Mais il y a aussi à propos du travail de négociation du contenu une question de méthode et de déontologie que nous n’avons pas correctement résolue sur le moment. Concernant l’exemple que nous rapportons, une hypothèse est que le refus du maintien du passage sur l’importance du travail de conception en amont est que ce travail ne relève pas stricto sensu de la conduite de l’opération PG. Ce passage est en quelque sorte hors sujet dans un retour d’expérience concernant la conduite du projet. Cette justification aurait alors dû être explicitée, et s’appuyer idéalement sur des règles concernant les conditions de non prise en compte éventuelle de témoignages

Pourtant le groupe est convaincu, au moment de la construction du récit, qu’il aura à confronter sa propre vision avec ce qu’en pense le reste du monde. Le récit a d’ailleurs été distribué à une partie des membres de la direction de programme PG et à quelques décideurs. Cette perspective modère le risque de censure précédent, et rend le groupe globalement plutôt exigeant dans son travail d’analyse. Mais encore faut-il que des témoins authentiques soient

présents dans le groupe pour confirmer la véracité du témoignage. Même dans PG, on peut se demander si le rejet du retour d’expérience par les informaticiens n’est pas aussi dû à la non représentativité du responsable SI par rapport à la vision de ses troupes. Qu’aurait été le récit si au moins l’un d’eux avait été membre du groupe ?

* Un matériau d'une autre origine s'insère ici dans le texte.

(** X14: cell 34 cannot be run twice on frames with distinct column
    labels: [sample_id] is no longer a column, so the second run raises
    [KeyError]. *)
Theorem cell34_rerun_raises {L V} (prot metab : DataFrame.t L string V)
  (prot' metab' : DataFrame.t V string V) (counted : list (V * V)) :
  NoDup (DataFrame.columns prot) ->
  cell34_set_index prot metab = Ok (prot', metab', counted) ->
  cell34_set_index prot' metab' = Raised KeyError.
Proof.
  intros Hnd (Hp & _ & _)%cell34_set_index_inv.
  apply set_index_columns in Hp as (i & Hi & Hc).
  assert ("sample_id" ∉ DataFrame.columns prot') as Hgone
    by (rewrite Hc; by apply NoDup_delete_not_in).
  apply column_position_None in Hgone.
  assert (set_index prot' "sample_id" = Raised KeyError) as Hraise
    by (unfold set_index; by rewrite Hgone).
  unfold cell34_set_index. by rewrite Hraise.
Qed.

Lemma cell34_rerun_raises_witness :
  NoDup (DataFrame.columns dropped_prot)
  /\ cell34_set_index dropped_prot dropped_metab
     = Ok (indexed_prot, indexed_metab, [("B", "Control"); ("C", "COVID"); ("D", "COVID")])
  /\ cell34_set_index indexed_prot indexed_metab = Raised KeyError.
Proof.
  assert (NoDup (DataFrame.columns dropped_prot)) as Hnd
    by (apply (bool_decide_unpack _); vm_compute; exact I).
  assert (cell34_set_index dropped_prot dropped_metab
          = Ok (indexed_prot, indexed_metab,
                [("B", "Control"); ("C", "COVID"); ("D", "COVID")])) as Hrun
    by (vm_compute; reflexivity).
  split; [exact Hnd|]. split; [exact Hrun|].
  exact (cell34_rerun_raises dropped_prot dropped_metab _ _ _ Hnd Hrun).
Defined.

(** X15: cell 33 drops nothing that cell 34 needs.  For frames with
    distinct column labels, after a completed cell 33, cell 34 completes
    exactly when the frames read from file had a [sample_id] column each
    and [metab] had a [Condition_Group] column. *)
Theorem cell33_then_cell34 {L V} (prot metab prot' metab' : DataFrame.t L string V) :
  NoDup (DataFrame.columns prot) ->
  NoDup (DataFrame.columns metab) ->
  cell33_drop prot metab = Ok (prot', metab') ->
  NoDup (DataFrame.columns prot')
  /\ NoDup (DataFrame.columns metab')
  /\ (completes (cell34_set_index prot' metab')
      <-> "sample_id" ∈ DataFrame.columns prot
          /\ "sample_id" ∈ DataFrame.columns metab
          /\ "Condition_Group" ∈ DataFrame.columns metab).
Proof.
  intros Hnp Hnm [Hp Hm]%cell33_drop_inv.
  apply drop_columns_result in Hp as [Hcp _].
  apply drop_columns_result in Hm as [Hcm _].
  split; [rewrite Hcp; by apply NoDup_filter|].
  split; [rewrite Hcm; by apply NoDup_filter|].
  rewrite cell34_completes_iff, Hcp, Hcm, !list_elem_of_filter.
  assert ("sample_id" ∉ metadata_columns) as Hs
    by (apply (bool_decide_unpack _); vm_compute; exact I).
  assert ("Condition_Group" ∉ metadata_columns) as Hc
    by (apply (bool_decide_unpack _); vm_compute; exact I).
  tauto.
Qed.

Lemma cell33_then_cell34_witness :
  NoDup (DataFrame.columns csv_prot)
  /\ NoDup (DataFrame.columns csv_metab)
  /\ cell33_drop csv_prot csv_metab = Ok (dropped_prot, dropped_metab)
  /\ NoDup (DataFrame.columns dropped_prot)
  /\ NoDup (DataFrame.columns dropped_metab)
  /\ (completes (cell34_set_index dropped_prot dropped_metab)
      <-> "sample_id" ∈ DataFrame.columns csv_prot
          /\ "sample_id" ∈ DataFrame.columns csv_metab
          /\ "Condition_Group" ∈ DataFrame.columns csv_metab).
Proof.
  assert (NoDup (DataFrame.columns csv_prot)) as Hnp
    by (apply (bool_decide_unpack _); vm_compute; exact I).
  assert (NoDup (DataFrame.columns csv_metab)) as Hnm
    by (apply (bool_decide_unpack _); vm_compute; exact I).
  assert (cell33_drop csv_prot csv_metab = Ok (dropped_prot, dropped_metab)) as Hrun
    by (vm_compute; reflexivity).
  split; [exact Hnp|]. split; [exact Hnm|]. split; [exact Hrun|].
  exact (cell33_then_cell34 csv_prot csv_metab _ _ Hnp Hnm Hrun).
Defined.

(** ** The arguments built on lines 455 and 456 *)

Lemma take_snoc_lookup {A} (l : list A) (n : nat) (x : A) :
  length l = S n -> l !! n = Some x -> take n l ++ [x] = l.
Proof.
  intros Hlen Hx. rewrite <- (take_S_r l n x Hx). apply take_ge. lia.
Qed.

Section LastColumn.
Context {L C V : Type} `{EqDecision C}.
Implicit Types (df : DataFrame.t L C V) (c : C).

Lemma column_position_last df c (cs : list C) :
  DataFrame.columns df = cs ++ [c] -> NoDup (DataFrame.columns df) ->
  column_position df c = Some (length cs).
Proof.
  intros Hc Hnd.
  destruct (column_position df c) as [i|] eqn:E.
  - apply column_position_Some in E. f_equal.
    apply (NoDup_lookup _ _ _ c Hnd E). rewrite Hc. by apply list_lookup_middle.
  - apply column_position_None in E. exfalso. apply E. rewrite Hc.
    apply elem_of_app. right. by left.
Qed.

Lemma iloc_but_last_columns df c (cs : list C) :
  DataFrame.columns df = cs ++ [c] ->
  DataFrame.columns (iloc_but_last df) = cs.
Proof.
  intros Hc. unfold iloc_but_last; simpl. rewrite Hc, length_app; simpl.
  replace (length cs + 1 - 1)%nat with (length cs) by lia. apply take_app_length.
Qed.

Lemma iloc_but_last_index df :
  DataFrame.index (iloc_but_last df) = DataFrame.index df.
Proof.
  unfold iloc_but_last, DataFrame.index; simpl.
  rewrite <- list_fmap_compose. by apply list_fmap_ext.
Qed.

(** A well-formed frame whose last column is [c] is its other columns with
    the series of [c] put back. *)
Lemma split_last_column df c (cs : list C) (s : list (L * V)) :
  DataFrame.columns df = cs ++ [c] -> NoDup (DataFrame.columns df) ->
  well_formed df -> getitem df c = Ok s ->
  DataFrame.rows df
  = zip_with (fun r x => (r.1, r.2 ++ [x.2])) (DataFrame.rows (iloc_but_last df)) s.
Proof.
  intros Hc Hnd Hwf. unfold getitem. rewrite (column_position_last df c cs Hc Hnd).
  intros [= <-]. unfold iloc_but_last, well_formed in *; simpl.
  rewrite Hc, length_app in *; simpl in *.
  replace (length cs + 1 - 1)%nat with (length cs) by lia.
  induction Hwf as [|[l cells] rs Hr _ IH]; simpl in *; [done|].
  destruct (lookup_lt_is_Some_2 cells (length cs)) as [v Hv]; [lia|].
  rewrite Hv; simpl. f_equal; [|exact IH].
  f_equal. symmetry. apply take_snoc_lookup; [lia|done].
Qed.

End LastColumn.

(** X16: when [Condition_Group] is the last column of both frames, whose
    column labels are distinct, cell 40 passes frames without the label
    column and with the index unchanged, the label series has one entry
    per sample of [prot], and the proteomics frame with the label series
    put back is [prot]: the slice by position removes the labels and
    nothing else. *)
Theorem cell40_arguments_split {L V} (prot metab : DataFrame.t L string V)
  (cp cm : list string) :
  DataFrame.columns prot = cp ++ ["Condition_Group"] ->
  DataFrame.columns metab = cm ++ ["Condition_Group"] ->
  NoDup (DataFrame.columns prot) ->
  NoDup (DataFrame.columns metab) ->
  well_formed prot ->
  exists Metabolomics Proteomics metadata,
    cell40_arguments prot metab = Ok (Metabolomics, Proteomics, metadata)
    /\ DataFrame.columns Metabolomics = cm
    /\ DataFrame.columns Proteomics = cp
    /\ ("Condition_Group" ∉ cm)
    /\ ("Condition_Group" ∉ cp)
    /\ DataFrame.index Metabolomics = DataFrame.index metab
    /\ DataFrame.index Proteomics = DataFrame.index prot
    /\ metadata.*1 = DataFrame.index prot
    /\ DataFrame.rows prot
       = zip_with (fun r x => (r.1, r.2 ++ [x.2])) (DataFrame.rows Proteomics) metadata.
Proof.
  intros Hcp Hcm Hnp Hnm Hwf.
  assert (exists s, getitem prot "Condition_Group" = Ok s) as [s Hs].
  { unfold getitem. rewrite (column_position_last prot _ cp Hcp Hnp). by eexists. }
  exists (iloc_but_last metab), (iloc_but_last prot), s.
  split; [unfold cell40_arguments; by rewrite Hs|].
  split; [by eapply iloc_but_last_columns|]. split; [by eapply iloc_but_last_columns|].
  split; [rewrite Hcm in Hnm; apply NoDup_app in Hnm as (_ & Hd & _);
          intros Hin; apply (Hd _ Hin); by left|].
  split; [rewrite Hcp in Hnp; apply NoDup_app in Hnp as (_ & Hd & _);
          intros Hin; apply (Hd _ Hin); by left|].
  split; [apply iloc_but_last_index|]. split; [apply iloc_but_last_index|].
  split; [by eapply getitem_index|]. by eapply split_last_column.
Qed.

Le cas du département DEX est encore plus critique en terme de représentativité du groupe, puisque les chefs de service, acteurs clés de l’expérience initiale, n’étaient pas présents dans le groupe. Pourtant, ceci semble avoir été sans effet sur l’acceptabilité du récit par les parties prenantes : le chefs de services, qui ont contesté l’interprétation de l’expérience, ont bien accepté le récit lui-même.

La présentation orale, destinée avant tout à valoriser et promouvoir la vision du nouveau chef de département en mettant en exergue certains enseignements de l’expérience est certes tombée à plat. En effet, des points jugés très importants par les chefs de service avaient été omis dans cette sélection, ce que ces derniers n’ont pas manqué de critiquer. Mais tous ces points figuraient bien dans le récit, et l’absence des chefs de service dans le groupe n’a donc pas eu d’effet majeur sur le récit lui-même Il faut dire que le nouveau DEX, le plus concerné par l’exploitation future des acquis de l’expérience, n’était pas en situation de contester ce qu’il n’avait pas vécu, et donc de censurer le récit. Ce n’était pas sans doute non plus son intention, car son orientation était résolument prospective.